(** * Block processor, token API and interoperability commands of the SDK

    A shallow embedding of
    - [Processor] (block processing, fork-status dispatch, genesis),
    - [TokenAPI] (mint, burn, transfer, lock, unlock),
    - [SidechainCCSidechainTerminatedCommand.execute],
    - the liveness-termination command,
    - the certificate utilities ([computeCertificateFromBlockHeader],
      [signCertificate], [verifySingleCertificateSignature],
      [verifyAggregateCertificateSignature]),
    - the utilities of the DPoS module,
    - the react command of the hello module,
    followed by the properties established about them.

    JavaScript [bigint] is [Z]; a [Buffer] is a list of bytes; a store is a
    finite map from byte keys to encoded values; an [async] method that may
    throw is a computation in a state-and-exception monad in which the state
    written before a [throw] is kept, as the mutated stores are. *)

From Stdlib Require Import ZArith List Lia Bool String DecimalString.
From stdpp Require Import base option list gmap sorting.

Local Open Scope Z_scope.

(* ================================================================== *)
(** * State and exceptions *)
(* ================================================================== *)

Module Eff.

Inductive Result (E A : Type) : Type :=
| Ok (a : A)
| Throw (e : E).
Arguments Ok {E A} a.
Arguments Throw {E A} e.

(** A computation over a state [S] that returns a value or throws; the state
    reached at the moment of the throw is part of the outcome. *)
Definition M (E S A : Type) : Type := S -> Result E A * S.

Definition ret {E S A} (a : A) : M E S A := fun s => (Ok a, s).

Definition throw {E S A} (e : E) : M E S A := fun s => (Throw e, s).

Definition bind {E S A B} (c : M E S A) (k : A -> M E S B) : M E S B :=
  fun s =>
    match c s with
    | (Ok a, s') => k a s'
    | (Throw e, s') => (Throw e, s')
    end.

(** [try { c } catch (err) { h err }] *)
Definition tryCatch {E S A} (c : M E S A) (h : E -> M E S A) : M E S A :=
  fun s =>
    match c s with
    | (Ok a, s') => (Ok a, s')
    | (Throw e, s') => h e s'
    end.

Definition gets {E S A} (f : S -> A) : M E S A := fun s => (Ok (f s), s).

Definition modify {E S} (f : S -> S) : M E S unit := fun s => (Ok tt, f s).

(** Lifts the outcome of a call that does not touch the state. *)
Definition lift {E S A} (r : Result E A) : M E S A := fun s => (r, s).

Definition isOk {E A} (r : Result E A) : bool :=
  match r with Ok _ => true | Throw _ => false end.

End Eff.

Import Eff.

Notation "'let*' x ':=' c 'in' k" := (bind c (fun x => k))
  (at level 10, x name, c at level 100, k at level 200).

(* ================================================================== *)
(** * Buffers *)
(* ================================================================== *)

Abbreviation Buffer := (list Byte.byte).

#[global] Instance byte_eq_dec : EqDecision Byte.byte := Byte.byte_eq_dec.

#[global] Instance byte_countable : Countable Byte.byte :=
  inj_countable Byte.to_N Byte.of_N Byte.of_to_N.

(** [Buffer.compare]: bytewise lexicographic order, a proper prefix first. *)
Fixpoint Buffer_compare (a b : Buffer) : comparison :=
  match a, b with
  | [], [] => Eq
  | [], _ :: _ => Lt
  | _ :: _, [] => Gt
  | x :: a', y :: b' =>
      match N.compare (Byte.to_N x) (Byte.to_N y) with
      | Eq => Buffer_compare a' b'
      | c => c
      end
  end.

Definition Buffer_leb (a b : Buffer) : bool :=
  match Buffer_compare a b with Gt => false | _ => true end.

(** [a.equals(b)] *)
Definition Buffer_equals (a b : Buffer) : bool := bool_decide (a = b).

(** [Buffer.alloc(n, fill)] *)
Definition Buffer_alloc (n : nat) (fill : Byte.byte) : Buffer := repeat fill n.

(** [buf.readUInt32BE(0)]: [None] stands for the RangeError raised when fewer
    than four bytes are available. *)
Definition readUInt32BE (b : Buffer) : option Z :=
  match b with
  | b0 :: b1 :: b2 :: b3 :: _ =>
      Some (Z.of_N (Byte.to_N b0) * 16777216 + Z.of_N (Byte.to_N b1) * 65536
            + Z.of_N (Byte.to_N b2) * 256 + Z.of_N (Byte.to_N b3))
  | _ => None
  end.

Definition byte_of_Z (z : Z) : Byte.byte :=
  match Byte.of_N (Z.to_N (z mod 256)) with
  | Some b => b
  | None => Byte.x00
  end.

(** [Buffer.alloc(4).writeUInt32BE(v, 0)]: [None] stands for the RangeError
    raised when [v] is not an unsigned 32-bit value. *)
Definition writeUInt32BE (v : Z) : option Buffer :=
  if (0 <=? v) && (v <=? 4294967295)
  then Some [byte_of_Z (v / 16777216); byte_of_Z (v / 65536);
             byte_of_Z (v / 256); byte_of_Z v]
  else None.

(* ================================================================== *)
(** * Token module: [TokenAPI] *)
(* ================================================================== *)

Module Token.

(** ** Constants *)

(** Modelled from the spec: [./constants] is not among the sources. Chain and
    local identifiers are four bytes each (the unit tests build them so), a
    token identifier is their concatenation, and the alias of the native
    chain is four zero bytes. *)
Definition CHAIN_ID_LENGTH : nat := 4.
Definition LOCAL_ID_LENGTH : nat := 4.
Definition TOKEN_ID_LENGTH : nat := 8.
Definition CHAIN_ID_ALIAS_NATIVE : Buffer := Buffer_alloc CHAIN_ID_LENGTH Byte.x00.
Definition EMPTY_BYTES : Buffer := [].
Definition MAX_UINT64 : Z := 18446744073709551615.

(** ** Store values ([./schemas]) *)

Record LockedBalance : Type := {
  lb_moduleID : Z;
  lb_amount : Z
}.

Record UserStoreData : Type := {
  availableBalance : Z;
  lockedBalances : list LockedBalance
}.

Record SupplyStoreData : Type := { totalSupply : Z }.

Record EscrowStoreData : Type := { escrow_amount : Z }.

Record AvailableLocalIDStoreData : Type := { nextAvailableLocalID : Buffer }.

(** [MinBalance] of [types.ts] *)
Record MinBalance : Type := {
  mb_tokenID : Buffer;
  mb_amount : Z
}.

(** ** The codec *)

(** Modelled from the spec: the schemas ([./schemas]) and the codec are not
    among the sources. A store value is bound to a schema, used to encode it
    when it is written and to decode it when it is read; the amounts of the
    token module are unsigned integer fields, and decoding rejects data that
    does not validate against the schema. [validates v] tells whether the
    value [v] fits its schema: none of its amounts is negative. An amount is
    validated for its sign only; the bound [MAX_UINT64] is the one [mint]
    checks on the supply. *)
Class Schema (V : Type) : Type := validates : V -> bool.

#[global] Instance userStoreSchema : Schema UserStoreData := fun user =>
  (0 <=? availableBalance user)
  && forallb (fun b => 0 <=? lb_amount b) (lockedBalances user).

#[global] Instance supplyStoreSchema : Schema SupplyStoreData := fun supply =>
  0 <=? totalSupply supply.

#[global] Instance escrowStoreSchema : Schema EscrowStoreData := fun escrow =>
  0 <=? escrow_amount escrow.

#[global] Instance availableLocalIDStoreSchema : Schema AvailableLocalIDStoreData :=
  fun _ => true.

(** Modelled from the spec: the bytes [codec.encode(schema, v)] yields,
    named by the value [v] they were encoded from. *)
Record Encoded (V : Type) : Type := encode { written : V }.
Arguments encode {V} _.
Arguments written {V} _.

(** Modelled from the spec: [codec.decode(schema, bytes)]. [None] stands for
    the error thrown on bytes that do not validate against the schema: the
    bytes written from a value with a negative amount do not decode. *)
Definition decode {V} `{Schema V} (bytes : Encoded V) : option V :=
  if validates (written bytes) then Some (written bytes) else None.

(** ** The four substores of the module *)

Record Stores : Type := {
  userStore : gmap Buffer (Encoded UserStoreData);
  supplyStore : gmap Buffer (Encoded SupplyStoreData);
  escrowStore : gmap Buffer (Encoded EscrowStoreData);
  availableLocalIDStore : gmap Buffer (Encoded AvailableLocalIDStoreData)
}.

Definition set_userStore
  (f : gmap Buffer (Encoded UserStoreData) -> gmap Buffer (Encoded UserStoreData))
  (s : Stores) : Stores :=
  {| userStore := f (userStore s); supplyStore := supplyStore s;
     escrowStore := escrowStore s;
     availableLocalIDStore := availableLocalIDStore s |}.

Definition set_supplyStore
  (f : gmap Buffer (Encoded SupplyStoreData) -> gmap Buffer (Encoded SupplyStoreData))
  (s : Stores) : Stores :=
  {| userStore := userStore s; supplyStore := f (supplyStore s);
     escrowStore := escrowStore s;
     availableLocalIDStore := availableLocalIDStore s |}.

Definition set_availableLocalIDStore
  (f : gmap Buffer (Encoded AvailableLocalIDStoreData) ->
       gmap Buffer (Encoded AvailableLocalIDStoreData))
  (s : Stores) : Stores :=
  {| userStore := userStore s; supplyStore := supplyStore s;
     escrowStore := escrowStore s;
     availableLocalIDStore := f (availableLocalIDStore s) |}.

(** ** Errors thrown by the API *)

Inductive Error : Type :=
| NotFoundError
| SchemaValidationError      (* thrown by the codec on bytes that do not decode *)
| RangeError
| OnlyNativeEscrow           (* 'Only native token can have escrow amount.' *)
| TokenAlreadyInitialized    (* 'Token is already initialized.' *)
| OnlyNativeMinted           (* 'Only native token can be minted.' *)
| MintAmountNegative         (* 'Amount must be a positive integer to mint.' *)
| LocalIDNotInitialized      (* 'LocalID ... is not initialized to mint.' *)
| SupplyExceedsMaxUint64     (* 'Supply cannot exceed MAX_UINT64 ...' *)
| MinBalanceNotSet           (* 'Address cannot be initialized because min balance is not set ...' *)
| MinBalanceNotSatisfied     (* 'Amount ... does not satisfy min balance requirement.' *)
| OnlyNativeBurnt            (* 'Only native token can be burnt.' *)
| BurnAmountNegative         (* 'Amount must be a positive integer to burn.' *)
| InsufficientBalance        (* '... balance ... is not sufficient for ...' *)
| LockAmountNegative         (* 'Amount must be a positive integer to lock.' *)
| UnlockAmountNegative       (* 'Amount must be a positive integer to unlock.' *)
| NoBalanceLocked            (* 'No balance is locked for module ID ...' *)
| NotEnoughLocked.           (* 'Not enough amount is locked for module ...' *)

#[global] Instance Error_eq_dec : EqDecision Error.
Proof. solve_decision. Defined.

Abbreviation TM := (M Error Stores).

> _EXERCISE GOAL_
Throughout the records, the word "initialized" shows up on certain lines. Report how many lines, with only the number.

> _SOLVED PROBLEM_
3